Consider a random thing
Break the thing up into simple sub-things
Compute something on the sub-things
Combine the sub-things together to get
Pr[thing is good] > 0
Thus, there must be some thing that is good.


The approach is often pretty non-constructive but sometimes it can be made constructive.

resonable example

Remark. Yup I’m putting math in the preface to my blog! I think this is a good idea. It gives you a bit of a better idea what this blog is about. It’d be kind of weird to keep reading for hours before you even know what the probabilistic method is!

Let \(\mathcal{F}\) be an intersecting family of sets Let \(2k \le n\) and suppose \(\mathcal{F}\) is an intersecting family of \(k\) element subsets of an \(n\) set

Theorem. “Erdos-Ko-Rado Theorem” \[|\mathcal{F}| \le {n-1 \choose k-1}\]

Remark. This is tight! It is achievable by the “sunflower configuration”, where you choose all sets that intersect with \(0\)

Lemma. can contain at most k sets of the form s+[k]

Proof. fix some set \(t+[k]\) in \(\mathcal{F}\). To intersect \(t+[k]\) the set has to be like \(t-i+[k]\) or \(t+i+[k]\) for some \(0 < i < k\). There are \(2(k-1)\) such sets. We can pair off sets of the form \(s+[k]\) with sets of the form \(s+k+[k]\). Because \(2k \le n\) these sets are disjoint. Hence, \(\mathcal{F}\) contains at most one of them. Hence \(\mathcal{F}\) contains at most \(2(k-1)/2 + 1 = k\) of these types of sets.

Proof. (proof of Erdos-Ko-Rado Theorem)

Choose a random permutation \(\pi\) of \([n]\). Choose a random \(i \in [n]\). Conditioning on \(\pi\), the probability of \(\sigma(i+[k]) \in \mathcal{F}\) is at most \(k/n\) by the Lemma (relabel stuff). The probability of A is of course equal to \(|\mathcal{F}| / {n \choose k}\). Thus we have \[\frac{|\mathcal{F}|}{{n \choose k}} \le \frac{k}{n}.\] Hence \[|\mathcal{F}| \le {n \choose k} \frac{k}{n} = {n-1 \choose k-1}.\]

story

Remark. This part is a somewhat soggy and crumbly “personal motivation for doing this story thing”. Consider skipping straight to my post on Chapter 0, or even Chapter 1. Nevertheless I feel obligated to write an at least somewhat compelling preface, because I like to read prefaces. So yeah, whatever. If the real numbers are complete, then I better be complete in my blogging.

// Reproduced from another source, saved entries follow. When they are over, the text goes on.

(* ================================================================= *)
(** ** Signs: what is computed from figures that are not negative *)

(** Rounding a magnitude under a clear sign gives a clear sign (or NaN). *)
Lemma round_aux_sign (mx ex : Z) (lx : location) :
  F64.sign_set (binary_round_aux F64.prec F64.emax false mx ex lx) = false.
Proof.
  unfold binary_round_aux.
  destruct (shr_fexp F64.prec F64.emax mx ex lx) as [mrs' e'].
  destruct (shr_fexp F64.prec F64.emax _ e' loc_Exact) as [mrs'' e''].
  destruct (shr_m mrs''); try reflexivity.
  now destruct (Z.leb _ _).
Qed.

Lemma round_sign (m : positive) (e : Z) :
  F64.sign_set (binary_round F64.prec F64.emax false m e) = false.
Proof.
  unfold binary_round.
  destruct (shl_align _ _ _) as [mz ez]. apply round_aux_sign.
Qed.

Lemma of_int_sign (n : Z) :
  (0 <= n)%Z -> F64.sign_set (F64.of_int n) = false.
Proof.
  destruct n as [|p|p]; intros Hn; [reflexivity | apply round_sign | lia].
Qed.

Lemma mul_sign (x y : float64) :
  F64.sign_set x = false -> F64.sign_set y = false ->
  F64.sign_set (x * y) = false.
Proof.
  destruct x as [sx | sx | | sx mx ex], y as [sy | sy | | sy my ey];
    simpl; intros Hx Hy; subst; try reflexivity.
  apply round_aux_sign.
Qed.

Lemma div_sign (x y : float64) :
  F64.sign_set x = false -> F64.sign_set y = false ->
  F64.sign_set (x / y) = false.
Proof.
  destruct x as [sx | sx | | sx mx ex], y as [sy | sy | | sy my ey];
    simpl; intros Hx Hy; subst; try reflexivity.
  unfold F64.div, SFdiv.
  destruct (SFdiv_core_binary _ _ _ _ _ _) as [[mz ez] lz].
  apply round_aux_sign.
Qed.

Lemma add_sign (x y : float64) :
  F64.sign_set x = false -> F64.sign_set y = false ->
  F64.sign_set (x + y) = false.
Proof.
  destruct x as [sx | sx | | sx mx ex], y as [sy | sy | | sy my ey];
    simpl; intros Hx Hy; subst; try reflexivity.
  apply round_sign.
Qed.

Lemma const_sign (n d : Z) :
  (0 <= n)%Z -> (0 <= d)%Z -> F64.sign_set (F64.const n d) = false.
Proof. intros Hn Hd. apply div_sign; now apply of_int_sign. Qed.

Lemma Hours_sign (d : time.Duration) :
  (0 <= d)%Z -> F64.sign_set (time.Hours d) = false.
Proof.
  intros Hd. unfold time.Hours.
  apply add_sign; [|apply div_sign]; apply of_int_sign.
  - apply Z.quot_pos; [exact Hd | now vm_compute].
  - apply Z.rem_nonneg; [discriminate | exact Hd].
  - now vm_compute.
Qed.

(** A value without sign is not below zero. *)
Lemma sign_clear_not_below_zero (x : float64) :
  F64.sign_set x = false -> F64.ltb x F64.zero = false.
Proof. destruct x as [s | s | | s m e]; simpl; intros H; subst; reflexivity. Qed.

Lemma distance_sign (t : Training.t) :
  (0 <= Training.Action t)%Z -> F64.sign_set (Training.LenStep t) = false ->
  F64.sign_set (Training_distance t) = false.
Proof.
  intros Ha Hl. unfold Training_distance.
  apply div_sign; [apply mul_sign; [now apply of_int_sign | exact Hl]|].
  now apply of_int_sign.
Qed.

Lemma meanSpeed_sign (t : Training.t) :
  Training_not_negative t -> F64.sign_set (Training_meanSpeed t) = false.
Proof.
  intros (Ha & Hl & Hd & _). unfold Training_meanSpeed.
  destruct (time.Hours (Training.Duration t) == F64.zero); [reflexivity|].
  apply div_sign; [now apply distance_sign | now apply Hours_sign].
Qed.

(** X1.  The summary of a plain training, and the one of a run, whose figures
    are not negative shows no negative figure: the distance, the mean
    speed and the calories carry no sign (each is [+0], above zero, [+Inf]
    or NaN), so none is below zero. *)
Theorem Running_TrainingInfo_not_negative (r : Running.t) :
  Training_not_negative (Running.Training r) ->
  InfoMessage_not_negative (Training_TrainingInfo (Running.Training r))
  /\ InfoMessage_not_negative (Running_TrainingInfo r)
  /\ F64.ltb (Running_Calories r) F64.zero = false.
Proof.
  intros Ht. pose proof Ht as (Ha & Hl & Hd & Hw).
  assert (Hc : F64.sign_set (Running_Calories r) = false).
  { unfold Running_Calories.
    apply mul_sign; [apply div_sign; [apply mul_sign; [apply add_sign|]|]|].
    - apply mul_sign; [now apply of_int_sign | now apply meanSpeed_sign].
    - now apply const_sign.
    - exact Hw.
    - now apply of_int_sign.
    - apply mul_sign; [now apply Hours_sign | now apply of_int_sign]. }
  repeat split; simpl;
    try (now apply distance_sign); try (now apply meanSpeed_sign); try exact Hc.
  now apply sign_clear_not_below_zero.
Qed.

Lemma Running_TrainingInfo_not_negative_witness :
  Training_not_negative (Running.Training running)
  /\ InfoMessage_not_negative (Running_TrainingInfo running).
Proof.
  assert (H : Training_not_negative (Running.Training running)).
  { repeat split; try reflexivity; now vm_compute. }
  split; [exact H|].
  exact (proj1 (proj2 (Running_TrainingInfo_not_negative running H))).
Defined.

(** X2.  The summary of a walk whose figures and height are not negative shows
    no negative figure, as long as [math.Pow] at 2 gives no negative
    square. *)
Theorem Walking_TrainingInfo_not_negative `{math.Lib} (w : Walking.t) :
  (forall x : float64, F64.sign_set (math.Pow x (F64.of_int 2)) = false) ->
  Training_not_negative (Walking.Training w) ->
  F64.sign_set (Walking.Height w) = false ->
  InfoMessage_not_negative (Walking_TrainingInfo w)
  /\ F64.ltb (Walking_Calories w) F64.zero = false.
Proof.
  intros Hp Ht Hh. pose proof Ht as (Ha & Hl & Hd & Hw).
  assert (Hc : F64.sign_set (Walking_Calories w) = false).
  { unfold Walking_Calories.
    apply mul_sign; [apply add_sign; [|apply mul_sign; [apply div_sign|]]|].
    - apply mul_sign; [now apply const_sign | exact Hw].
    - apply Hp.
    - apply div_sign; [exact Hh | now apply of_int_sign].
    - apply mul_sign; [now apply const_sign | exact Hw].
    - apply mul_sign; [now apply Hours_sign | now apply of_int_sign]. }
  repeat split; simpl;
    try (now apply distance_sign); try (now apply meanSpeed_sign); try exact Hc.
  now apply sign_clear_not_below_zero.
Qed.

Lemma squaring_sign (x : float64) :
  F64.sign_set (@math.Pow math.squaring x (F64.of_int 2)) = false.
Proof.
  destruct x as [[] | [] | | [] m e]; try reflexivity; apply round_aux_sign.
Qed.

Lemma Walking_TrainingInfo_not_negative_witness :
  Training_not_negative (Walking.Training walking)
  /\ F64.sign_set (Walking.Height walking) = false
  /\ InfoMessage_not_negative (@Walking_TrainingInfo math.squaring walking).
Proof.
  assert (H : Training_not_negative (Walking.Training walking)).
  { repeat split; try reflexivity; now vm_compute. }
  assert (Hh : F64.sign_set (Walking.Height walking) = false) by reflexivity.
  split; [exact H|]. split; [exact Hh|].
  exact (proj1 (@Walking_TrainingInfo_not_negative math.squaring walking
                  squaring_sign H Hh)).
Defined.

(** X3.  The summary of a swim whose figures, pool length and number of lengths
    are not negative shows no negative figure. *)
Theorem Swimming_TrainingInfo_not_negative (s : Swimming.t) :
  Training_not_negative (Swimming.Training s) ->
  (0 <= Swimming.LengthPool s)%Z -> (0 <= Swimming.CountPool s)%Z ->
  InfoMessage_not_negative (Swimming_TrainingInfo s)
  /\ F64.ltb (Swimming_meanSpeed s) F64.zero = false
  /\ F64.ltb (Swimming_Calories s) F64.zero = false.
Proof.
  intros Ht Hlp Hcp. pose proof Ht as (Ha & Hl & Hd & Hw).
  assert (Hs : F64.sign_set (Swimming_meanSpeed s) = false).
  { unfold Swimming_meanSpeed.
    destruct (time.Hours (Training.Duration (Swimming.Training s)) == F64.zero);
      [reflexivity|].
    apply div_sign; [apply div_sign; [apply mul_sign|]|];
      try (now apply of_int_sign). now apply Hours_sign. }
  assert (Hc : F64.sign_set (Swimming_Calories s) = false).
  { unfold Swimming_Calories.
    apply mul_sign; [apply mul_sign; [apply mul_sign; [apply add_sign|]|]|].
    - exact Hs.
    - now apply const_sign.
    - now apply of_int_sign.
    - exact Hw.
    - now apply Hours_sign. }
  repeat split; simpl; try (now apply distance_sign); try exact Hs; try exact Hc;
    now apply sign_clear_not_below_zero.
Qed.

Lemma Swimming_TrainingInfo_not_negative_witness :
  Training_not_negative (Swimming.Training swimming)
  /\ (0 <= Swimming.LengthPool swimming)%Z
  /\ (0 <= Swimming.CountPool swimming)%Z
  /\ InfoMessage_not_negative (Swimming_TrainingInfo swimming).
Proof.
  assert (H : Training_not_negative (Swimming.Training swimming)).
  { repeat split; try reflexivity; now vm_compute. }
  assert (Hl : (0 <= Swimming.LengthPool swimming)%Z) by now vm_compute.
  assert (Hc : (0 <= Swimming.CountPool swimming)%Z) by now vm_compute.
  split; [exact H|]. split; [exact Hl|]. split; [exact Hc|].
  exact (proj1 (Swimming_TrainingInfo_not_negative swimming H Hl Hc)).
Defined.

(* ================================================================= *)
(** ** Calories of a training that lasts no time *)

(** A product by a zero is a zero when the other factor is finite, and
    NaN when it is not. *)
Lemma mul_by_zero (x z : float64) :
  F64.is_zero z = true ->
  if F64.is_finite x then F64.is_zero (x * z) = true else x * z = F64.NaN.
Proof.
  destruct z as [sz | sz | | sz mz ez]; try discriminate; intros _.
  destruct x as [sx | sx | | sx mx ex]; reflexivity.
Qed.

Lemma zero_hours_in_minutes (h : float64) :
  (h == F64.zero) = true -> F64.is_zero (h * MinInHours) = true.
Proof.
  intros Hh. destruct (eqb_zero_inv h Hh) as [s ->]. reflexivity.
Qed.

Lemma zero_hours_is_zero (h : float64) :
  (h == F64.zero) = true -> F64.is_zero h = true.
Proof. intros Hh. now rewrite <- eqb_zero_is_zero. Qed.

(** X4.  The calories of a run that lasts no time are zero when
    [1.79 * weight / 1000] is finite and NaN when it is not (a weight that
    is NaN or infinite, or so large that the product overflows): never a
    number other than zero. *)
Theorem Running_Calories_zero_duration (r : Running.t) :
  (time.Hours (Training.Duration (Running.Training r)) == F64.zero) = true ->
  if F64.is_finite
       (CaloriesMeanSpeedShift * Training.Weight (Running.Training r) / MInKm)
  then F64.is_zero (Running_Calories r) = true
  else Running_Calories r = F64.NaN.
Proof.
  intros Hh. unfold Running_Calories, Training_meanSpeed. rewrite Hh.
  change (CaloriesMeanSpeedMultiplier * F64.zero + CaloriesMeanSpeedShift)
    with CaloriesMeanSpeedShift.
  apply mul_by_zero. now apply zero_hours_in_minutes.
Qed.

Lemma Running_Calories_zero_duration_witness :
  (time.Hours (Training.Duration training_zero) == F64.zero) = true
  /\ F64.is_zero (Running_Calories (Running.Build training_zero)) = true.
Proof.
  assert (H : (time.Hours (Training.Duration training_zero) == F64.zero) = true)
    by reflexivity.
  split; [exact H|].
  exact (Running_Calories_zero_duration (Running.Build training_zero) H).
Defined.

(** X5.  The calories of a walk that lasts no time are zero when the factor
    [0.035 * weight + Pow(0, 2) / height_m * (0.029 * weight)] is finite
    and NaN when it is not: never a number other than zero. *)
Theorem Walking_Calories_zero_duration `{math.Lib} (w : Walking.t) :
  (time.Hours (Training.Duration (Walking.Training w)) == F64.zero) = true ->
  if F64.is_finite
       (CaloriesWeightMultiplier * Training.Weight (Walking.Training w)
        + math.Pow F64.zero (F64.of_int 2) / (Walking.Height w / CmInM)
          * (CaloriesSpeedHeightMultiplier * Training.Weight (Walking.Training w)))
  then F64.is_zero (Walking_Calories w) = true
  else Walking_Calories w = F64.NaN.
Proof.
  intros Hh. unfold Walking_Calories, Training_meanSpeed. rewrite Hh.
  change (F64.zero * KmHInMsec) with F64.zero.
  apply mul_by_zero. now apply zero_hours_in_minutes.
Qed.

Lemma Walking_Calories_zero_duration_witness :
  (time.Hours (Training.Duration training_zero) == F64.zero) = true
  /\ F64.is_zero
       (@Walking_Calories math.squaring (Walking.Build training_zero (F64.of_int 185)))
     = true.
Proof.
  assert (H : (time.Hours (Training.Duration training_zero) == F64.zero) = true)
    by reflexivity.
  split; [exact H|].
  exact (@Walking_Calories_zero_duration math.squaring
           (Walking.Build training_zero (F64.of_int 185)) H).
Defined.

(** X6.  The calories of a swim that lasts no time are zero when
    [1.1 * 2 * weight] is finite and NaN when it is not: never a number
    other than zero. *)
Theorem Swimming_Calories_zero_duration (s : Swimming.t) :
  (time.Hours (Training.Duration (Swimming.Training s)) == F64.zero) = true ->
  if F64.is_finite
       (SwimmingCaloriesMeanSpeedShift * SwimmingCaloriesWeightMultiplier
        * Training.Weight (Swimming.Training s))
  then F64.is_zero (Swimming_Calories s) = true
  else Swimming_Calories s = F64.NaN.
Proof.
  intros Hh. unfold Swimming_Calories, Swimming_meanSpeed. rewrite Hh.
  change (F64.zero + SwimmingCaloriesMeanSpeedShift)
    with SwimmingCaloriesMeanSpeedShift.
  apply mul_by_zero. now apply zero_hours_is_zero.
Qed.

I want to read this book because I believe that it contains some really elegant math, and I think math is super cool. The first half of my senior year wasn’t super fun for me; I was super busy and doing a lot of things that I didn’t find very interesting. Thinking back on that time, the most prominent positive memory is of math. In particular, I was taking a functional analysis class. Twice a week, every week, I would rush out of school and jump on my bike to ride over to a local university (Harvard) where I was listening to the lectures. I left behind all the baggage of tasks performed grudgingly and was immersed in theland of infinite dimensional vector spaces and bounded linear functionals for a magnificent hour and fiveteen minutes. On weekends and whatever other spare moments of time that I found I worked on the psets for the class, which usually consisted of a couple really interesting and often pretty challenging proofs.

One time when I was biking there it rained (really hard). Prior to the bike ride I was annoyed because of “school and stuff”. I was completely soaked by the time I got there, and pretty cold too (Note: some people have pointed out that I should have taken the bus instead of biking, especially when the weather was sub-optimal. This is a good point. Also note that I am not advocating for biking in the rain, especially when it is cold. In fact this is kind of a dumb thing to do.). Yet, seemingly strangely I felt very happy while biking. I thought about it a bit and came up with this list of things that I think made my experience with functional analysis so great:

Anyways, this story does have a point. It just is going to take me a minute to get to it.

The point is: I love math.

OK, you might say, I probably could have guessed that. What’s with the long story?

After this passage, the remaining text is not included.